## What to work on
From the records below, state how many lines include the word "Hcases", giving only that number.

Stored items
━━━

(** [civil_from_days] in terms of the March-based year. *)
Lemma civil_from_days_march Y doy :
  0 <= doy < year_start (Y + 1) - year_start Y ->
  civil_from_days (year_start Y + doy - 719468) = civil_of_march Y doy.
Proof.
  intros Hdoy.
  set (e := Y / 400). set (yoe := Y mod 400).
  assert (HY : Y = 400 * e + yoe) by (subst e yoe; Z.div_mod_to_equations; lia).
  assert (Hyoe : 0 <= yoe < 400) by (subst yoe; Z.div_mod_to_equations; lia).
  clearbody e yoe. subst Y.
  replace (400 * e + yoe + 1) with (400 * e + (yoe + 1)) in Hdoy by lia.
  rewrite !year_start_era in *.
  assert (Hlo : 0 <= year_start yoe) by
    (unfold year_start; Z.div_mod_to_equations; lia).
  assert (Hhi : year_start (yoe + 1) <= 146097) by
    (unfold year_start; Z.div_mod_to_equations; lia).
  unfold civil_from_days.
  replace (146097 * e + year_start yoe + doy - 719468 + 719468)
    with (year_start yoe + doy + e * 146097) by lia.
  rewrite Z.div_add, (Z.div_small (year_start yoe + doy)) by lia.
  replace (year_start yoe + doy + e * 146097 - (0 + e) * 146097)
    with (year_start yoe + doy) by lia.
  pose proof (yoe_of_correct yoe (year_start yoe + doy) Hyoe ltac:(lia) ltac:(lia)) as Hc.
  unfold yoe_of in Hc. rewrite Hc.
  assert (Hys : 365 * yoe + yoe / 4 - yoe / 100 = year_start yoe) by
    (unfold year_start; rewrite (Z.div_small yoe 400); lia).
  rewrite Hys. replace (year_start yoe + doy - year_start yoe) with doy by lia.
  unfold civil_of_march. do 3 f_equal. lia.
Qed.

Lemma doy_of_bound y m d :
  valid_civil y m d ->
  0 <= doy_of m d < year_start (march_year y m + 1) - year_start (march_year y m).
Proof.
  intros [Hm Hd]. rewrite is_leap_year_start. unfold march_year, doy_of, days_in_month in *.
  assert (m = 1 \/ m = 2 \/ m = 3 \/ m = 4 \/ m = 5 \/ m = 6 \/ m = 7 \/ m = 8 \/
    m = 9 \/ m = 10 \/ m = 11 \/ m = 12) as Hcases by lia.
  destruct (is_leap (y - 1 + 1)) eqn:E1; replace (y - 1 + 1) with y in E1 by lia;
  rewrite E1 in Hd; destruct (is_leap (y + 1)) eqn:E2;
  repeat destruct Hcases as [->|Hcases]; try subst m; simpl in *;
  try rewrite E2; replace (y - 1 + 1) with y by lia; try rewrite E1;
  Z.div_mod_to_equations; lia.
Qed.

Lemma doy_of_month_index y m d :
  valid_civil y m d -> (5 * doy_of m d + 2) / 153 = (if 2 <? m then m - 3 else m + 9).
Proof.
  intros [Hm Hd]. unfold doy_of, days_in_month in *. destruct (is_leap y);
  assert (m = 1 \/ m = 2 \/ m = 3 \/ m = 4 \/ m = 5 \/ m = 6 \/ m = 7 \/ m = 8 \/
    m = 9 \/ m = 10 \/ m = 11 \/ m = 12) as Hcases by lia;
  repeat destruct Hcases as [->|Hcases]; try subst m; simpl in *;
  Z.div_mod_to_equations; lia.
Qed.

Lemma civil_of_march_doy y m d :
  valid_civil y m d -> civil_of_march (march_year y m) (doy_of m d) = (y, m, d).
Proof.
  intros Hv. unfold civil_of_march. rewrite (doy_of_month_index _ _ _ Hv).
  destruct Hv as [Hm Hd]. unfold march_year, doy_of.
  destruct (Z.ltb_spec 2 m); repeat dmatch; zbool; try lia;
    f_equal; [f_equal| |f_equal|]; lia.
Qed.

(** The day number of a valid civil date determines the date. *)
Theorem civil_from_days_from_civil y m d :
  valid_civil y m d -> civil_from_days (days_from_civil y m d) = (y, m, d).
Proof.
  intros Hv. rewrite days_from_civil_eq, civil_from_days_march by by apply doy_of_bound.
  by apply civil_of_march_doy.
Qed.

Lemma year_start_exists (z : Z) :
  exists Y, year_start Y <= z < year_start (Y + 1).
Proof.
  assert (forall n : nat, forall z, 0 <= z -> z < year_start (Z.of_nat n) ->
    exists Y, year_start Y <= z < year_start (Y + 1)) as Hpos.
  { induction n as [|n IH]; intros w Hw Hlt; [change (year_start (Z.of_nat 0)) with 0 in Hlt; lia|].
    destruct (Z.lt_ge_cases w (year_start (Z.of_nat n))) as [H|H]; [by apply IH|].
    exists (Z.of_nat n). split; [done|]. replace (Z.of_nat n + 1) with (Z.of_nat (S n)) by lia. done. }
  set (e := z / 146097).
  destruct (Hpos 400%nat (z mod 146097)) as [Y HY];
    [Z.div_mod_to_equations; lia|change (year_start (Z.of_nat 400)) with 146097; Z.div_mod_to_equations; lia|].
  exists (400 * e + Y). replace (400 * e + Y + 1) with (400 * e + (Y + 1)) by lia.
  rewrite !year_start_era. subst e. Z.div_mod_to_equations. lia.
Qed.

Lemma civil_of_march_valid Y doy y m d :
  0 <= doy < year_start (Y + 1) - year_start Y ->
  civil_of_march Y doy = (y, m, d) ->
  valid_civil y m d /\ march_year y m = Y /\ doy_of m d = doy.
Proof.
  intros Hdoy H. rewrite is_leap_year_start in Hdoy. unfold civil_of_march in H.
  set (mp := (5 * doy + 2) / 153) in *.
  assert (0 <= doy <= 365) by (destruct (is_leap (Y + 1)); lia).
  assert (Hmp : 153 * mp <= 5 * doy + 2 < 153 * mp + 153) by
    (subst mp; Z.div_mod_to_equations; lia).
  assert (mp = 0 \/ mp = 1 \/ mp = 2 \/ mp = 3 \/ mp = 4 \/ mp = 5 \/ mp = 6 \/ mp = 7 \/
    mp = 8 \/ mp = 9 \/ mp = 10 \/ mp = 11) as Hcases by lia.
  clearbody mp.
  repeat destruct Hcases as [->|Hcases]; try subst mp; vm_compute Z.ltb in H; simpl in H;
  inv H; unfold valid_civil, march_year, doy_of, days_in_month; simpl;
  try (destruct (is_leap (Y + 1))); repeat split; try lia; Z.div_mod_to_equations; lia.
Qed.

(** Every day number is the day number of the civil date it yields. *)
Theorem days_from_civil_from_days n y m d :
  civil_from_days n = (y, m, d) -> valid_civil y m d /\ days_from_civil y m d = n.
Proof.
  intros H. destruct (year_start_exists (n + 719468)) as [Y HY].
  replace n with (year_start Y + (n + 719468 - year_start Y) - 719468) in H by lia.
  rewrite civil_from_days_march in H by lia.
  apply civil_of_march_valid in H as (Hv & Hy & Hd); [|lia].
  split; [done|]. rewrite days_from_civil_eq, Hy, Hd. lia.
Qed.

(** ** Wall clocks in a location with one offset *)

Lemma loc_offset_fixed l s : fixed_loc l -> loc_offset l s = loc_base l.
Proof. unfold fixed_loc, loc_offset, loc_lookup. intros ->. done. Qed.

Lemma local_to_unix_fixed l a :
  fixed_loc l -> - 2 ^ 63 <= a - loc_base l -> local_to_unix l a = a - loc_base l.
Proof.
  intros Hf Ha. unfold local_to_unix, loc_lookup. rewrite Hf. simpl lookup_trans. cbv zeta beta iota.
  destruct (Z.eqb_spec (loc_base l) 0) as [->|_]; [lia|].
  rewrite andb_true_r. rewrite loc_offset_fixed by done. by destruct (_ <=? _).
Qed.

Lemma t_abs_fixed t : fixed_loc (t_loc t) -> t_abs t = t_unix t + loc_base (t_loc t).
Proof. intros H. unfold t_abs. by rewrite loc_offset_fixed. Qed.

Lemma t_abs_split t : t_abs t = t_days t * 86400 + Hour t * 3600 + Minute t * 60 + Second t.
Proof.
  unfold t_days, Hour, Minute, Second, t_secs_of_day. Z.div_mod_to_equations. lia.
Qed.

Lemma days_from_civil_day y m d n :
  days_from_civil y m (d + n) = days_from_civil y m d + n.
Proof. unfold days_from_civil. lia. Qed.

Lemma t_date_days t y m d : t_date t = (y, m, d) ->
  valid_civil y m d /\ days_from_civil y m d = t_days t.
Proof. apply days_from_civil_from_days. Qed.

(** Go's [int64] bound on the seconds an instant may have; every instant of the
    model is above it in the arithmetic below. *)
Definition min_unix : Z := - 2 ^ 63.

(** A [time.Time] keeps its seconds since the year 1 in an [int64]: the latest
    instant, and the last year that ends before it. *)
Definition max_unix : Z := 2 ^ 63 - 1 - 62135596800.
Definition max_year : Z := 292277024626.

━━━

## Exercise solution
6